## Task prompt
For the entries below, the result should be an exact transcription of the lines from the one with "destruct (dp_unread d (SDoc" up to and including the one with "- rewrite pbind_plift", and only those.

## Collected data

(* ===== verification/FakeTig.v ===== *)
(** * The stand-in for TIG: [crates/fake-tig/src/lib.rs]

    The server the pool is developed against, as a state machine: a world of
    benchmarks, one function per route, and blocks that settle what was asked
    for before them.  Every route locks the world, so a call is one step; a read
    locks twice, and what other calls did in between is an argument.  The
    server's [u32] and [u64] arithmetic wraps. *)
From Stdlib Require Import SpecFloat.
From stdpp Require Import pretty.
From S2P Require Import Prelude Text BTreeMap Json Domain ReadPolicy ReadCache ReadClient Store Payload Reconcile Admission Decide.
Open Scope Z_scope.

Definition wrap32 (n : Z) : Z := n mod 2 ^ 32.
Definition wrap64 (n : Z) : Z := n mod 2 ^ 64.
Definition wrap128 (n : Z) : Z := n mod 2 ^ 128.

(** ** The world *)

Record Settings := MkSettings { fc_api_key : string; fc_confirm_delay : Z; fc_pool_player_id : option string }.
Record Fixture := MkFixture {
  fi_block_template : Value; fi_challenges : Value; fi_algorithms : Value; fi_opow : Value; fi_player : Value; fi_tracks : Value }.
Record BenchmarkSubmission := MkBenchSubmission {
  bs_stopped : bool; bs_root : option string; bs_quality : option (list Z); bs_submitted_height : Z;
  bs_confirmed : option Z; bs_sampled_nonces : option (list Z) }.
Record ProofSubmission := MkProofSubmission {
  pf_submitted_height : Z; pf_confirmed : option Z; pf_submission_delay : Z; pf_block_active : option Z }.
Record Bench := MkBench {
  be_id : string; be_settings : Value; be_challenge_id : string; be_num_nonces : Z; be_num_bundles : Z; be_fuel_budget : Z;
  be_hyperparameters : Value; be_compute_type : string; be_fee_paid : string; be_rand_hash : string; be_block_started : Z;
  be_precommit_confirmed : option Z; be_submission : option BenchmarkSubmission; be_proof : option ProofSubmission;
  be_active_from : option Z; be_active_until : option Z; be_verified : option Z; be_fraud : option Z;
  be_verify_pending : bool; be_fraud_pending : bool }.
Inductive InjectMode := InjReject | InjRateLimit | InjError | InjAmbiguous.
#[export] Instance InjectMode_eq_dec : EqDecision InjectMode.
Proof. solve_decision. Defined.
Record World := MkFakeWorld {
  fw_cfg : Settings; fw_fixture : Fixture; fw_height : Z; fw_round : Z; fw_timestamp : Z; fw_seconds_between_blocks : Z;
  fw_blocks_per_round : Z; fw_next_bench_seq : Z; fw_benchmarks : btree Bench; fw_injections : gmap string (list InjectMode);
  fw_writes_received : gmap string Z }.
(* ===== verification/Upload.v ===== *)
(** * Uploads and acceptance: [crates/spike/src/pool.rs]

    The pool's storage of packages: chunks are taken into quarantine under a
    durable ledger of ranges, a complete package is verified, published and
    accepted, and its slot is offered again.  The disk is explicit, and every
    write can fail or be cut short: a document is written to a temporary file and
    renamed, an append can be torn, and what lies on the disk may not be readable.
    Calls run one at a time: the code takes no lock and leaves that to its caller.
    SHA-256, serde_json, Zstandard and tar are parameters.  Human-readable details of errors and the timings are left
    out; offsets are added exactly, sizes being far below 2^63. *)
From stdpp Require Import pretty.
From S2P Require Import Prelude Text BTreeMap Json Domain Rfc3339 IdentityStore Merkle.
Open Scope Z_scope.

Inductive ErrorCode :=
| OffsetMismatch | ChunkConflict | ChunkChecksumMismatch | BeyondDeclaredSize | DeclarationConflict | UnknownUpload | UnknownAssignment
| LedgerIncomplete | PackageSha256Mismatch | StructuralMismatch | PublicationCorrupt | SlotOccupied | SlotUnknown | AssignmentAlreadyAccepted
| SimulatedCrash | PStorage.
#[export] Instance ErrorCode_eq_dec : EqDecision ErrorCode.
Proof. solve_decision. Defined.
Record PoolError := MkPoolError { pe_code : ErrorCode; pe_committed_offset : option Z }.
Definition err (code : ErrorCode) : PoolError := MkPoolError code None.
Definition storage : PoolError := err PStorage.
Inductive CrashPoint := AfterChunkObjectWrite | AfterPublication.
#[export] Instance CrashPoint_eq_dec : EqDecision CrashPoint.
Proof. solve_decision. Defined.

(** ** The disk *)

(** The state documents, by the directory they are in. *)
Inductive Doc :=
| DById (assignment_id : string) | DAssignment (digest : string) | DSlot (slot_id : string) | DByPackage (package_id : string)
| DDeclaration (upload_id : string) | DAcceptance (package_id : string).
#[export] Instance Doc_eq_dec : EqDecision Doc.
Proof. solve_decision. Defined.
Definition doc_parts (d : Doc) : nat * string :=
  match d with DById a => (0, a) | DAssignment a => (1, a) | DSlot a => (2, a) | DByPackage a => (3, a) | DDeclaration a => (4, a) | DAcceptance a => (5, a) end%nat.
Definition doc_of_parts (p : nat * string) : Doc :=
  match p with (0, a) => DById a | (1, a) => DAssignment a | (2, a) => DSlot a | (3, a) => DByPackage a | (4, a) => DDeclaration a | (_, a) => DAcceptance a end%nat.
Lemma doc_of_parts_of d : doc_of_parts (doc_parts d) = d.
Proof. by destruct d. Qed.
#[export] Instance Doc_countable : Countable Doc := inj_countable' doc_parts doc_of_parts doc_of_parts_of.
(** ** Receipts *)

Abbreviation finalized := (finalize_crash sha256 to_string from_str unzstd tar_entries listing root_display).
Lemma change_keeps_acceptance gone d d' p v : changed gone d d' -> dp_docs d !! DAcceptance p = Some v -> dp_docs d' !! DAcceptance p = Some v.
Proof.
  assert (Hw : forall n x d1, n <> DAcceptance p -> doc_written n x d d1 -> dp_docs d !! DAcceptance p = Some v -> dp_docs d1 !! DAcceptance p = Some v).
  { intros n x d1 Hne [_ [[Hd _]|[Hd _]]] Hp; rewrite Hd; [by rewrite lookup_insert_ne|done]. }
  intros [d1 [Hd _] _|n x d1 Hn Hdw|w r bytes d1 _ _ _ [Hd _] _ _ _|w r file d1 _ _ _ [Hd _] _ _ _|key bytes d1 _ [Hd _] _ _ _|key d1 _ [Hd _] _ _ _|q a key size sha x other d1 Hnone _ _ _ _ Hdw] Hp; try (by rewrite Hd).
  - eapply Hw; [|exact Hdw|done]. by intros ->.
  - eapply Hw; [|exact Hdw|done]. intros [= ->]. congruence.
Qed.
Lemma changes_keep_acceptance gone d d' p v : rtc (changed gone) d d' -> dp_docs d !! DAcceptance p = Some v -> dp_docs d' !! DAcceptance p = Some v.
Proof. intros Hr. induction Hr as [|d d1 d2 Hs _ IH]; [done|]. intros Hp. apply IH. by eapply change_keeps_acceptance. Qed.
Lemma write_doc_atomic_Ok n v d d' : write_doc_atomic n v d = (Ok tt, d') -> dp_docs d' !! n = Some v.
Proof.
  unfold write_doc_atomic. destruct (take_fault d) as [[| |?| |] d1]; intros [= <-]. simpl. by rewrite lookup_insert_eq.
Qed.
(** Works through the reads of a program that returned a value. *)
Ltac walked H := repeat match type of H with
  | pbind (plift (Ok ?a)) ?k ?d = _ => change (k a d = (_, _)) in H; cbv beta in H
  | pbind (plift ?r) _ _ = (Ok _, _) => rewrite pbind_plift in H; destruct r eqn:?; [|discriminate H]
  | pbind (pwhen ?b _) _ _ = (Ok _, _) => rewrite pbind_pwhen in H; destruct b eqn:?; [discriminate H|]
  | pbind (read_doc _) _ _ = (Ok _, _) => rewrite pbind_read_doc in H; let E := fresh "Hun" in destruct (dp_unread _ _) eqn:E in H; [discriminate H|]
  | pbind _ _ _ = (Ok _, _) => apply pbind_inv in H as [(? & ? & ? & H)|(? & _ & ?)]; [|discriminate]
  end.
Lemma finalize_Ok p crash now d o d' : finalized p crash now d = (Ok o, d') ->
  exists v, dp_docs d' !! DAcceptance p = Some v /\ fo_receipt_json o = to_string (receipt_of v) /\ is_Some (json_get "receipt" v) /\ is_token p = true.
Proof.
  intros H. unfold finalize_crash in H. rewrite pbind_plift in H. unfold validate_id at 1 in H. destruct (is_token p) eqn:Hp; [|done]. rewrite pbind_read_doc in H.
  destruct (dp_unread d (SDoc (DAcceptance p))); [done|]. destruct (dp_docs d !! DAcceptance p) as [doc|] eqn:Hd.
  - rewrite pbind_plift in H. destruct (json_get "receipt" doc) as [r|] eqn:Hr; [|done]. cbn [ok_or] in H. injection H as <- <-. exists doc.
    unfold receipt_of. rewrite Hr. split_and!; [done|done|by eexists|done].
  - walked H. injection H as <- <-. match goal with H : write_doc_atomic _ ?v _ = (Ok ?x, _) |- _ => destruct x; apply write_doc_atomic_Ok in H; exists v end.
    rewrite receipt_of_acceptance. split_and!; [done|done|by eexists|done].
Qed.
Lemma finalize_again p crash now d v : is_token p = true -> dp_unread d (SDoc (DAcceptance p)) = false -> dp_docs d !! DAcceptance p = Some v -> is_Some (json_get "receipt" v) ->
  finalized p crash now d = (Ok (MkFinalize (to_string (receipt_of v)) false), d).
Proof.
  intros Hp Hun Hd [r Hr]. unfold finalize_crash. rewrite pbind_plift. unfold validate_id. rewrite Hp, pbind_read_doc, Hun, Hd, pbind_plift, Hr. unfold receipt_of. by rewrite Hr.
Qed.
Lemma finalize_Ok_read p crash now d o d' : finalized p crash now d = (Ok o, d') -> dp_unread d (SDoc (DAcceptance p)) = false.
Proof.
  unfold finalize_crash. rewrite pbind_plift. destruct (validate_id p); [|done]. rewrite pbind_read_doc. by destruct (dp_unread d _).
Qed.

## Task result
  destruct (dp_unread d (SDoc (DAcceptance p))); [done|]. destruct (dp_docs d !! DAcceptance p) as [doc|] eqn:Hd.
  - rewrite pbind_plift in H. destruct (json_get "receipt" doc) as [r|] eqn:Hr; [|done]. cbn [ok_or] in H. injection H as <- <-. exists doc.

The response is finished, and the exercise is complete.